> _Stored items_:
(** Extra X15 (supra forms).  Let a short-form citation hold "supra",
    letter case apart, and be no Id./Ibid. form.  When a name leads its
    text, it receives [parent_key] and [category], and nothing else,
    from a full citation whose first party holds that name: the one that
    comes first when the full citations are put in ascending order of
    first page, those of the same first page in their order in
    [full_cites].  Without such a full citation, and when no name leads
    its text, it stays as it was. *)
Theorem resolve_supra_first_match (h : list Citation) (full_cites short_cites : list nat)
    (sc : nat) (c : Citation) :
  (forall r, In r full_cites -> ~ In r short_cites) ->
  (forall r, In r full_cites -> is_Some (h !! r)) ->
  In sc short_cites -> h !! sc = Some c ->
  begins_ci "Id." (Str.strip (full_text c)) = false ->
  begins_ci "Ibid." (Str.strip (full_text c)) = false ->
  Str.contains "supra" (Str.lower (Str.strip (full_text c))) = true ->
  exists c', resolve_short_forms h full_cites short_cites !! sc = Some c'
    /\ ((exists name,
           leading_name (Str.strip (full_text c)) name
           /\ ((exists i fc p,
                  derefs h full_cites !! i = Some fc /\ names_party name fc
                  /\ first_page fc p
                  /\ (forall j fc' p',
                        derefs h full_cites !! j = Some fc' -> names_party name fc' ->
                        first_page fc' p' ->
                        p < p' \/ (p = p' /\ (i <= j)%nat))
                  /\ linked c fc c')
               \/ ((forall fc, In fc (derefs h full_cites) -> ~ names_party name fc)
                   /\ c' = c)))
        \/ ((forall name, ~ leading_name (Str.strip (full_text c)) name) /\ c' = c)).
Proof.
  intros Hdisj Hvalid Hsc Hc Hid Hibid Hsupra.
  assert (Hid' : _is_id_cite (Str.strip (full_text c)) = false)
    by (now rewrite is_id_cite_spec, Hid, Hibid).
  rewrite (resolve_supra_lookup h full_cites short_cites sc c Hdisj Hvalid Hsc Hc Hid' Hsupra).
  set (text := Str.strip (full_text c)).
  pose proof (rmatch_supra_name_spec text) as Hm.
  destruct (Re.rmatch false SUPRA_NAME_RE text) as [m|].
  - cbv zeta. set (name := Re.group text m 1) in *.
    pose proof (find_sort_on min_page
                  (fun fc => Str.contains (Str.lower name) (first_party fc))
                  (derefs h full_cites)) as Hf.
    destruct (List.find _ _) as [fc|]; cbn [link_to].
    + destruct Hf as (i & Hi & Hp & Hmin).
      exists (link c fc). split; [reflexivity|]. left. exists name.
      split; [exact Hm|]. left. exists i, fc, (min_page fc).
      split; [exact Hi|]. split; [now apply names_party_spec|].
      split; [apply min_page_first_page|]. split; [|apply linked_link].
      intros j fc' p' Hj Hn Hp'. apply first_page_min_page in Hp'. subst p'.
      apply names_party_spec in Hn. exact (Hmin j fc' Hj Hn).
    + exists c. split; [reflexivity|]. left. exists name.
      split; [exact Hm|]. right. split; [|reflexivity].
      intros fc Hfc Hn. apply names_party_spec in Hn.
      rewrite (Hf fc Hfc) in Hn. discriminate.
  - exists c. split; [reflexivity|]. right. split; [exact Hm|reflexivity].
Qed.

Lemma supra_heap_disjoint (r : nat) : In r supra_fulls -> ~ In r [4%nat].
Proof. unfold supra_fulls. intros Hr [<-|[]]. cbn in Hr. intuition discriminate. Qed.

Lemma supra_heap_valid (r : nat) : In r supra_fulls -> is_Some (supra_heap !! r).
Proof.
  unfold supra_fulls. intros [<-|[<-|[<-|[<-|[]]]]]; eexists; reflexivity.
Qed.

(** On [supra_heap] the form "Smith, supra, at 130" goes to "Smith v.
    Jones": it is the earlier of the two full citations whose first
    party holds "smith". *)
Lemma supra_heap_resolved :
  resolve_short_forms supra_heap supra_fulls [4%nat] !! 4%nat
  = Some (link supra_short supra_full_2)
  /\ link supra_short supra_full_2
     = mkCitation "Smith, supra, at 130" "Smith, supra, at 130" CASES [5] false true
         (Some "123_f3d_456") "" 1 "".
Proof. split; reflexivity. Qed.

Lemma resolve_supra_first_match_witness :
  exists c', resolve_short_forms supra_heap supra_fulls [4%nat] !! 4%nat = Some c'
    /\ ((exists name,
           leading_name (Str.strip (full_text supra_short)) name
           /\ ((exists i fc p,
                  derefs supra_heap supra_fulls !! i = Some fc /\ names_party name fc
                  /\ first_page fc p
                  /\ (forall j fc' p',
                        derefs supra_heap supra_fulls !! j = Some fc' -> names_party name fc' ->
                        first_page fc' p' ->
                        p < p' \/ (p = p' /\ (i <= j)%nat))
                  /\ linked supra_short fc c')
               \/ ((forall fc, In fc (derefs supra_heap supra_fulls) -> ~ names_party name fc)
                   /\ c' = supra_short)))
        \/ ((forall name, ~ leading_name (Str.strip (full_text supra_short)) name)
            /\ c' = supra_short)).
Proof.
  apply (resolve_supra_first_match supra_heap supra_fulls [4%nat] 4%nat supra_short
           supra_heap_disjoint supra_heap_valid).
  - now left.
  - reflexivity.
  - reflexivity.
  - reflexivity.
  - reflexivity.
Defined.

(** * Candidates on one span *)

(** Extra X27 (candidates on one span).  Of two candidates that have the
    same start and the same end, the resolver keeps the one that stands
    first in the input list and discards the other: between them the
    order of the input decides. *)
Theorem same_span_first_kept (a b : RawMatch.t) :
  RawMatch.start a = RawMatch.start b -> RawMatch.end_ a = RawMatch.end_ b ->
  RawMatch.start a < RawMatch.end_ a ->
  _remove_overlaps [a; b] = [a] /\ _remove_overlaps [b; a] = [b].
Proof.
  intros Hs He Hlt.
  assert (Hab : longer_first a b = true).
  { unfold longer_first. rewrite Hs, He, Z.eqb_refl, Z.leb_refl. apply orb_true_r. }
  assert (Hba : longer_first b a = true).
  { unfold longer_first. rewrite Hs, He, Z.eqb_refl, Z.leb_refl. apply orb_true_r. }
  assert (Hov : forall x y : RawMatch.t,
             RawMatch.start x = RawMatch.start y -> RawMatch.end_ x = RawMatch.end_ y ->
             RawMatch.start x < RawMatch.end_ x ->
             overlaps x (RawMatch.start y, RawMatch.end_ y) = true).
  { intros x y Hs' He' Hlt'. unfold overlaps. rewrite <- Hs', <- He'.
    apply andb_true_iff. split; [now apply Z.ltb_lt|apply Z.gtb_lt; lia]. }
  unfold _remove_overlaps, sort_on. cbn [sort insert_sorted]. rewrite Hab, Hba.
  cbn [keep_loop List.existsb app].
  rewrite (Hov b a), (Hov a b) by (congruence || lia).
  cbn [orb sort insert_sorted]. now split.
Qed.

Lemma same_span_first_kept_witness :
  _remove_overlaps [sample_inner; sample_twin] = [sample_inner]
  /\ _remove_overlaps [sample_twin; sample_inner] = [sample_twin].
Proof.
  apply (same_span_first_kept sample_inner sample_twin); [reflexivity|reflexivity|].
  simpl. lia.
Defined.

> _What to do_: Where a line of the data holds the word "intros", copy that line.

> _Output for this task_:
  intros Hdisj Hvalid Hsc Hc Hid Hibid Hsupra.
      intros j fc' p' Hj Hn Hp'. apply first_page_min_page in Hp'. subst p'.
      intros fc Hfc Hn. apply names_party_spec in Hn.
Proof. unfold supra_fulls. intros Hr [<-|[]]. cbn in Hr. intuition discriminate. Qed.
  unfold supra_fulls. intros [<-|[<-|[<-|[<-|[]]]]]; eexists; reflexivity.
  intros Hs He Hlt.
  { intros x y Hs' He' Hlt'. unfold overlaps. rewrite <- Hs', <- He'.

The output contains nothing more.